▶ [INSTRUCTIONS FOR THE TASK]
Every line from the first in the listing below to the line containing "html_parser rt (text res) = Ok soup ->" is to be repeated exactly, and no line past it.

========

(** ** The page reader: pages without a container or a title string *)

(** X14.  When the request and the parse succeed, [scrape_manual] still
    raises [AttributeError] on a page whose [title] has no single string
    (an empty title, or one with several children), and on a page that has
    no [article], no [main] and no [body]. *)
Theorem X14_scrape_manual_attribute_errors
    (rt : runtime) (w : Readle.world) (url : pystr) (res : response)
    (soup : node) :
  Readle.requests_get w url = Ok res ->
  ~ (400 <= status_code res < 600) ->
  html_parser rt (text res) = Ok soup ->
  (forall t, find (named [lit "title"]) soup = Some t ->
             string_of t = None ->
             Readle.scrape_manual rt w url
             = Err (Exn AttributeError
                      (lit "'NoneType' object has no attribute 'strip'")))
  /\ (forall ti, Readle.page_title soup = Ok ti ->
        find (named [lit "article"]) soup = None ->
        find (named [lit "main"]) soup = None ->
        find (named [lit "body"]) soup = None ->
        Readle.scrape_manual rt w url
        = Err (Exn AttributeError
                 (lit "'NoneType' object has no attribute 'find_all'"))).
Proof.
  intros Hget Hstatus Hparse.
  unfold Readle.scrape_manual, Readle.and_then, Readle.raise_for_status.
  rewrite Hget.
  replace ((400 <=? status_code res) && (status_code res <? 600)) with false
    by (symmetry; apply andb_false_iff;
        destruct (Z.leb_spec 400 (status_code res));
        destruct (Z.ltb_spec (status_code res) 600); auto; lia).
  rewrite Hparse. split.
  - intros t Ht Hs. unfold Readle.page_title. rewrite Ht, Hs. reflexivity.
  - intros ti -> Ha Hm Hb. unfold Readle.container.
    rewrite Ha, Hm, Hb. reflexivity.
Qed.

========

▶ [EXERCISE SOLUTION]
(** ** The page reader: pages without a container or a title string *)

(** X14.  When the request and the parse succeed, [scrape_manual] still
    raises [AttributeError] on a page whose [title] has no single string
    (an empty title, or one with several children), and on a page that has
    no [article], no [main] and no [body]. *)
Theorem X14_scrape_manual_attribute_errors
    (rt : runtime) (w : Readle.world) (url : pystr) (res : response)
    (soup : node) :
  Readle.requests_get w url = Ok res ->
  ~ (400 <= status_code res < 600) ->
  html_parser rt (text res) = Ok soup ->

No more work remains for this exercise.